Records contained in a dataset
^^^^^^^^

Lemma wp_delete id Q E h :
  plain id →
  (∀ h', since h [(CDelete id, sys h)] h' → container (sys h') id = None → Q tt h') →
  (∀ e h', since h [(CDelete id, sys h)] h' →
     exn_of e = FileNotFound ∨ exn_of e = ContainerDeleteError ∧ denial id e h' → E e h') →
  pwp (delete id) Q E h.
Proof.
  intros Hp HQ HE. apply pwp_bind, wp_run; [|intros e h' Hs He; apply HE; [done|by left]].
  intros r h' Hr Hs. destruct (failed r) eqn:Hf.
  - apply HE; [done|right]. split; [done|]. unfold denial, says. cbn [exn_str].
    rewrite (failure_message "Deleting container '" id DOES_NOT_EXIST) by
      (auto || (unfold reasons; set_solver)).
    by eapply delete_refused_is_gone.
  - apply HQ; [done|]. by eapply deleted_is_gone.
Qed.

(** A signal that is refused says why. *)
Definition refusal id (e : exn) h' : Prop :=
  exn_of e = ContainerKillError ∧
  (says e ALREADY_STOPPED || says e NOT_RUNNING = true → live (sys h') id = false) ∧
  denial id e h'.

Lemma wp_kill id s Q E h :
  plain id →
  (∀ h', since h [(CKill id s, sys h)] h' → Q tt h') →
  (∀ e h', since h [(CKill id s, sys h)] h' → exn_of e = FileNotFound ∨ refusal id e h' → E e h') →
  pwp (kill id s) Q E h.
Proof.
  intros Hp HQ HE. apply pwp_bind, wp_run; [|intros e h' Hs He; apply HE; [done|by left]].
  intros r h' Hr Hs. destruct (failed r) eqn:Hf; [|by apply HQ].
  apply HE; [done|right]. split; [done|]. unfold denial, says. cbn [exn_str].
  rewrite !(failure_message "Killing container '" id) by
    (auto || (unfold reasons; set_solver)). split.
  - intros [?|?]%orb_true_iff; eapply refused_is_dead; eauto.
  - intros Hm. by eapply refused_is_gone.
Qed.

^^^^^^^^

Reprint exactly the lines above that start at the one with "(∀ e h', since h [(CDelete id, sys h)] h' →" and end at the one with "intros r h' Hr Hs. destruct (failed r) eqn:Hf.", keeping both and adding none.

  (∀ e h', since h [(CDelete id, sys h)] h' →
     exn_of e = FileNotFound ∨ exn_of e = ContainerDeleteError ∧ denial id e h' → E e h') →
  pwp (delete id) Q E h.
Proof.
  intros Hp HQ HE. apply pwp_bind, wp_run; [|intros e h' Hs He; apply HE; [done|by left]].
  intros r h' Hr Hs. destruct (failed r) eqn:Hf.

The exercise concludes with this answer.